So I'm wrapping up my second year teaching high school calculus, and my first as an AP course. In addition to review, I'd like to end the year by giving the students a taste of the kinds of real-world applications that they can now start to appreciate now that they have a conceptual understanding of the fundamentals of calculus. Obviously, we've seen plenty of word problems that show how optimation, related rates, and integrals can lead to effective decision-making, but I'd like to go a bit deeper.
Here are a few ideas I have of topics to show them. Can you suggest other topics in the same vein? My list is currently heavy on modeling with differential equations that are easy to conceptualize even if they are hard to solve. Other topics across the calculus curriculum that might engage students would be very welcome.
In rough order of difficulty to comprehend:
- The equation for continuously compounded interest basically comes from realizing that interest is the derivative of a saving account's balance and is proportional to the size of the balance.

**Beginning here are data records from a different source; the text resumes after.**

(** Equality of interface values, as of map keys. *)
Definition go_eq (a b : goval) : bool :=
  match a, b with
  | GoNil, GoNil => true
  | GoInt t z, GoInt t' z' => bool_decide (t = t') && (z =? z')%Z
  | GoFloat t f, GoFloat t' f' => bool_decide (t = t') && float_eq f f'
  | GoString s, GoString s' => bool_decide (s = s')
  | GoBool b, GoBool b' => Bool.eqb b b'
  | _, _ => false
  end.

Section values.
(** Of Arrow: the text of a scalar, and what appending a scalar to a builder of
    a type stores ([None] when it refuses). *)
Context (scalar_String : Scalar -> string) (Append : DataType -> Scalar -> option cell).

Definition scalarToGo (s : Scalar) : goval :=
  match ScalarCell s, ScalarType s with
  | CNull, _ => GoNil
  | CInt z, (INT8 | INT16 | INT32 | INT64 | UINT8 | UINT16 | UINT32 | UINT64) =>
      GoInt (ScalarType s) z
  | CFloat f, (FLOAT32 | FLOAT64) => GoFloat (ScalarType s) f
  | CStr t, STRING => GoString t
  | CBool b, BOOL => GoBool b
  | _, _ => GoString (scalar_String s)
  end.

Definition arrayToGoSlice (arr : Array) : list goval :=
  map (fun c => scalarToGo (GetScalar arr c)) (Cells arr).

(** A builder of the type, to which the scalars are appended. *)
Definition build (t : DataType) (l : list Scalar) : Array :=
  {| ArrType := t; Cells := map (fun s => default CNull (Append t s)) l |}.

(** [scalarToArray]: the types with a builder of their own store the value. *)
Definition scalarToArray (s : Scalar) : Array :=
  match ScalarType s with
  | INT64 | INT32 => {| ArrType := ScalarType s;
                        Cells := [CInt match ScalarCell s with CInt z => z | _ => 0 end] |}
  | FLOAT64 => {| ArrType := FLOAT64;
                  Cells := [CFloat match ScalarCell s with CFloat f => f | _ => Finite 0 0 end] |}
  | STRING => {| ArrType := STRING;
                 Cells := [CStr match ScalarCell s with CStr t => t | _ => "" end] |}
  | BOOL => {| ArrType := BOOL;
               Cells := [CBool match ScalarCell s with CBool b => b | _ => false end] |}
  | t => build t [s]
  end.

(** The scalars of one branch of a disjunction. *)
Definition branchValues (name : string) (f : Filter) : option (list Scalar) :=
  if bool_decide (ColumnName f = name) then
    match f with
    | ConstantFilter _ _ op v => if bool_decide (op = OpEQ) then Some [v] else None
    | InFilter _ _ values => Some (map (GetScalar values) (Cells values))
    | _ => None
    end
  else None.

(** Of scalars with one Go value, the first. *)
Fixpoint dedup (seen : list goval) (l : list Scalar) : list Scalar :=
  match l with
  | [] => []
  | s :: l =>
      let key := scalarToGo s in
      if existsb (go_eq key) seen then dedup seen l else s :: dedup (key :: seen) l
  end.

Definition orDiscreteValues (children : list Filter) (name : string) : option Array :=
  match map_opt (branchValues name) children with
  | None => None
  | Some branches =>
      match dedup [] (concat branches) with
      | [] => None
      | (s :: _) as deduped => Some (build (ScalarType s) deduped)
      end
  end.

Fixpoint values_loop (fs : list Filter) (name : string) : option Array :=
  match fs with
  | [] => None
  | ConstantFilter _ _ op v :: fs =>
      if bool_decide (op = OpEQ) then Some (scalarToArray v) else values_loop fs name
  | InFilter _ _ values :: _ => Some values
  | OrFilter _ _ cs :: fs =>
      match orDiscreteValues cs name with
      | Some union => Some union
      | None => values_loop fs name
      end
  | _ :: fs => values_loop fs name
  end.
Definition GetColumnValues (fs : list Filter) (name : string) : option Array :=
  values_loop (collectColumnFilters fs name) name.

(** ** The SQL clause *)

Definition Symbol (op : string) : string :=
  match List.find (fun kv => bool_decide (fst kv = op))
    [(OpEQ, "="); (OpNE, "!="); (OpGT, ">"); (OpGE, ">="); (OpLT, "<"); (OpLE, "<=")] with
  | Some (_, symbol) => symbol
  | None => op
  end.

Section clause.
Context (quote : string -> string) (placeholder : string).

Fixpoint filterToSQL (f : Filter) : string * list goval :=
  let col := quote (ColumnName f) in
  match f with
  | ConstantFilter _ _ op v =>
      (col +:+ " " +:+ Symbol op +:+ " " +:+ placeholder, [scalarToGo v])
  | IsNullFilter _ _ => (col +:+ " IS NULL", [])
  | IsNotNullFilter _ _ => (col +:+ " IS NOT NULL", [])
  | InFilter _ _ values =>
      (col +:+ " IN (" +:+ Join (map (fun _ => placeholder) (Cells values)) ", " +:+ ")",
       arrayToGoSlice values)
  | AndFilter _ _ fs =>
      ("(" +:+ Join (map (fun f => fst (filterToSQL f)) fs) " AND " +:+ ")",
       concat (map (fun f => snd (filterToSQL f)) fs))
  | OrFilter _ _ fs =>
      ("(" +:+ Join (map (fun f => fst (filterToSQL f)) fs) " OR " +:+ ")",
       concat (map (fun f => snd (filterToSQL f)) fs))
  | v2FilterView _ => ("1=1", [])
  end.

Definition ToSQL (fs : list Filter) : string * list goval :=
  (Join (map (fun f => fst (filterToSQL f)) fs) " AND ",
   concat (map (fun f => snd (filterToSQL f)) fs)).
End clause.
End values.

(** ** Pruning with the bounds loses no row *)

(** The value passes the bounds. *)
Definition within (v : cell) (b : ColumnBounds) : Prop :=
  (forall m, MinValue b = Some m ->
     sql_compare (if MinInclusive b then OpGE else OpGT) v (ScalarCell m) = Some true) /\
  (forall m, MaxValue b = Some m ->
     sql_compare (if MaxInclusive b then OpLE else OpLT) v (ScalarCell m) = Some true).

(** An integer set whose members are exact as floats. *)
Definition exact_int (c : cell) : Prop :=
  c = CNull \/ exists z, c = CInt z /\ (Z.abs z <= 2 ^ 53)%Z.
Definition exact_ints (values : Array) : Prop :=
  IsIntegerType (ArrType values) = true /\ Forall exact_int (Cells values).

Lemma cell_compare_eq_int v z : cell_compare v (CInt z) = Some Eq -> v = CInt z.
Proof. destruct v; try done. cbn. intros E. injection E as E. by apply Z.compare_eq_iff in E as ->. Qed.

Lemma sql_compare_true op v x :
  sql_compare op v x = Some true -> exists c, cell_compare v x = Some c /\ op_holds op c = Some true.
Proof. unfold sql_compare. destruct (cell_compare v x) as [c|]; [eauto|done]. Qed.

Lemma sql_compare_eq v x : sql_compare OpEQ v x = Some true -> cell_compare v x = Some Eq.
Proof. intros (c & Hc & H)%sql_compare_true. rewrite Hc. by destruct c. Qed.

Lemma sql_in_true v l :
  sql_in v l = Some true -> exists x, x ∈ l /\ cell_compare v x = Some Eq.
Proof.
  induction l as [|x l IH]; [done|].
  change (sql_in v (x :: l)) with (or_kleene (sql_compare OpEQ v x) (sql_in v l)).
  destruct (sql_compare OpEQ v x) as [[]|] eqn:E.
  - intros _. exists x. split; [set_solver|by apply sql_compare_eq].
  - destruct (sql_in v l) as [[]|]; try done.
    intros _. destruct IH as (y & ? & ?); [done|]. exists y. set_solver.
  - destruct (sql_in v l) as [[]|]; try done.
    intros _. destruct IH as (y & ? & ?); [done|]. exists y. set_solver.
Qed.

Lemma scalar_int t z :
  IsIntegerType t = true -> (Z.abs z <= 2 ^ 53)%Z ->
  scalarToFloat64 {| ScalarType := t; ScalarCell := CInt z |} = Some (Finite z 0).
Proof.
  intros Ht Hz. unfold scalarToFloat64, float64_of_int. cbn. rewrite round53_small by done.
  by destruct t.
Qed.

(** What [bound_step] has seen: the least and the greatest of the integers. *)
Definition bounds_of (t : DataType) (seen : list cell) (st : option Scalar * option Scalar) : Prop :=
  match st with
  | (None, None) => forall z, CInt z ∉ seen
  | (Some lo, Some hi) =>
      exists a b, lo = {| ScalarType := t; ScalarCell := CInt a |} /\
        hi = {| ScalarType := t; ScalarCell := CInt b |} /\
        (Z.abs a <= 2 ^ 53)%Z /\ (Z.abs b <= 2 ^ 53)%Z /\
        forall z, CInt z ∈ seen -> (a <= z <= b)%Z
  | _ => False
  end.

Lemma bound_step_ok t seen st c :
  IsIntegerType t = true -> exact_int c -> bounds_of t seen st ->
  bounds_of t (seen ++ [c]) (bound_step st {| ScalarType := t; ScalarCell := c |}).
Proof.
  intros Ht Hc Hst. destruct st as [lo hi]. unfold bound_step. cbn [ScalarCell].
  destruct Hc as [-> | (z & -> & Hz)]; cbn [is_null].
  - destruct lo as [lo|], hi as [hi|]; cbn [bounds_of] in *; try done.
    + destruct Hst as (a & b & E1 & E2 & Ha & Hb & H). exists a, b. do 4 (split; [done|]).
      intros z [Hin|Hin%list_elem_of_singleton]%elem_of_app; [by apply H|done].
    + intros z. rewrite elem_of_app. intros [H|H]; [by apply (Hst z)|set_solver].
  - unfold scalarLess, scalarGreater, scalar_rel.
    destruct lo as [lo|], hi as [hi|]; cbn [bounds_of] in *; try done.
    + destruct Hst as (a & b & -> & -> & Ha & Hb & H).
      rewrite !scalar_int, !float_lt_int by done.
      destruct (z <? a)%Z eqn:E1, (b <? z)%Z eqn:E2; bool_hyps; cbn [bounds_of];
        do 2 eexists; do 4 (split; [done|]);
        (intros y [Hin|Hin%list_elem_of_singleton]%elem_of_app;
          [apply H in Hin; lia|injection Hin as ->; lia]).
    + exists z, z. do 4 (split; [done|]).
      intros y [Hin|Hin%list_elem_of_singleton]%elem_of_app;
        [by apply Hst in Hin|injection Hin as ->; lia].
Qed.

Lemma arrayBounds_ok values lo hi :
  exact_ints values -> arrayBoundsScalar values = Some (lo, hi) ->
  bounds_of (ArrType values) (Cells values) (Some lo, Some hi).
Proof.
  intros [Ht Hc] E. unfold arrayBoundsScalar in E.
  assert (forall l seen st, Forall exact_int l -> bounds_of (ArrType values) seen st ->
    bounds_of (ArrType values) (seen ++ l) (foldl bound_step st (map (GetScalar values) l))) as Hloop.
  { induction l as [|c l IH]; intros seen st Hl Hst; cbn; [by rewrite app_nil_r|].
    inversion_clear Hl. rewrite cons_middle, app_assoc. apply IH; [done|]. by apply bound_step_ok. }
  specialize (Hloop (Cells values) [] (None, None) Hc (fun z => not_elem_of_nil _)).
  cbn [app] in Hloop.
  destruct (foldl _ _ _) as [[l|] [h|]]; try done. by injection E as <- <-.
Qed.

Lemma within_min v b m (inc : bool) :
  within v b -> sql_compare (if inc then OpGE else OpGT) v (ScalarCell m) = Some true ->
  within v (set_min b m inc).
Proof. intros [H1 H2] H. split; cbn; [|done]. by intros ? [= <-]. Qed.
Lemma within_max v b m (inc : bool) :
  within v b -> sql_compare (if inc then OpLE else OpLT) v (ScalarCell m) = Some true ->
  within v (set_max b m inc).
Proof. intros [H1 H2] H. split; cbn; [done|]. by intros ? [= <-]. Qed.

Lemma in_bounds_ok v b values :
  exact_ints values -> sql_in v (Cells values) = Some true -> within v b ->
  within v (in_bounds b values).
Proof.
  intros Hx Hin Hb. unfold in_bounds.
  destruct (arrayBoundsScalar values) as [[lo hi]|] eqn:E; [|done].
  apply arrayBounds_ok in E as (a & c & -> & -> & _ & _ & H); [|done].
  apply sql_in_true in Hin as (x & Hx' & Ex).
  destruct Hx as [_ Hc]. destruct (proj1 (Forall_forall _ _) Hc x Hx') as [->|(z & -> & _)];
    [by destruct v|].
  apply cell_compare_eq_int in Ex as ->. apply H in Hx'.
  assert (forall b, within (CInt z) b -> within (CInt z) (set_min b {| ScalarType := ArrType values; ScalarCell := CInt a |} true)) as Hmin.
  { intros b' Hb'. apply within_min; [done|]. unfold sql_compare. cbn [cell_compare ScalarCell].
    destruct (Z.compare_spec z a); [done|lia|done]. }
  assert (forall b, within (CInt z) b -> within (CInt z) (set_max b {| ScalarType := ArrType values; ScalarCell := CInt c |} true)) as Hmax.
  { intros b' Hb'. apply within_max; [done|]. unfold sql_compare. cbn [cell_compare ScalarCell].
    destruct (Z.compare_spec z c); [done|done|lia]. }
  cbn zeta. repeat break_if; auto.
Qed.

Lemma constant_bounds_ok v b op x :
  sql_compare op v (ScalarCell x) = Some true -> within v b -> within v (constant_bounds b op x).
Proof.
  intros H Hb. unfold constant_bounds.
  repeat (case_bool_decide; [subst; break_if; [|done]; (by apply within_min || by apply within_max)|]).
  done.
Qed.

Section sound.
Context (row : Z -> string -> cell) (other : v2Expr -> cell) (name : string) (v : cell)
  (Hrow : forall i, row i name = v).

Definition sound_sets (fs : list Filter) : Prop :=
  forall n i values, InFilter n i values ∈ fs -> exact_ints values.

Lemma bounds_loop_ok fs b :
  Forall (fun f => ColumnName f = name /\ holds row other f = Some true) fs -> sound_sets fs ->
  within v b -> within v (bounds_loop b fs).
Proof using Hrow.
  intros Hf. revert b. induction Hf as [|f fs [Hn Hf] Hfs IH]; intros b Hs Hb; [done|].
  assert (sound_sets fs) as Hs' by (intros n i vs Hin; apply (Hs n i vs); by apply list_elem_of_further).
  destruct f as [n i op x|n i|n i|n i vs|n i cs|n i cs|e]; cbn [bounds_loop]; auto; cbn in Hn, Hf; subst n;
    rewrite Hrow in Hf.
  - case_bool_decide as Eop; [|apply IH; [done|by apply constant_bounds_ok]].
    subst op. apply sql_compare_eq in Hf. split; cbn; intros m [= <-]; unfold sql_compare; by rewrite Hf.
  - apply IH; [done|]. apply in_bounds_ok; [|done..]. eapply Hs. apply list_elem_of_here.
Qed.

Lemma and_kleene_true fs :
  foldr (fun f acc => and_kleene (holds row other f) acc) (Some true) fs = Some true ->
  Forall (fun f => holds row other f = Some true) fs.
Proof.
  induction fs as [|f fs IH]; cbn; [constructor|].
  destruct (holds row other f) as [[]|] eqn:E; cbn; [|done|].
  - destruct (foldr _ _ fs) as [[]|]; try done. intros _. constructor; auto.
  - destruct (foldr _ _ fs) as [[]|]; done.
Qed.

(** The filters the helpers look at hold when all filters do. *)
Lemma collected_hold fs :
  Forall (fun f => holds row other f = Some true) fs ->
  Forall (fun f => ColumnName f = name /\ holds row other f = Some true)
    (collectColumnFilters fs name).
Proof.
  induction 1 as [|f fs Hf Hfs IH]; cbn; [constructor|]. apply Forall_app. split; [|done].
  case_bool_decide as En; [|constructor].
  assert (Forall (fun f => ColumnName f = name /\ holds row other f = Some true) [f]) as H1
    by (by repeat constructor).
  destruct f as [| | | |n i cs| |]; try done. apply Forall_forall. intros c Hc.
  apply list_elem_of_filter in Hc as [Hn Hc]. split; [done|].
  apply and_kleene_true in Hf. by apply (proj1 (Forall_forall _ _) Hf).
Qed.
End sound.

- Same thing for radioactive decay being an exponential function, since the change in the number of radioactive ions at any instant is proportional to the total number of radioactive ions.
- Without getting too deep into physics, knowing that the acceleration of a moving frictionless spring is proportional and opposite to its distance from the equilibrium point suggest a sinusoidal motion of the spring since sine and cosine are equal to the negative of their second derivatives.
- The now-familiar shape of time vs. infected people in an epidemic can be inferred from the S-I-R model, which is a nonlinear system of differential equations but still easy to understand where the equations come from.
- Similarly, it is relatively intuitive to understand the Lotka-Volterra equations to model population sizes in a predator-prey dynamic.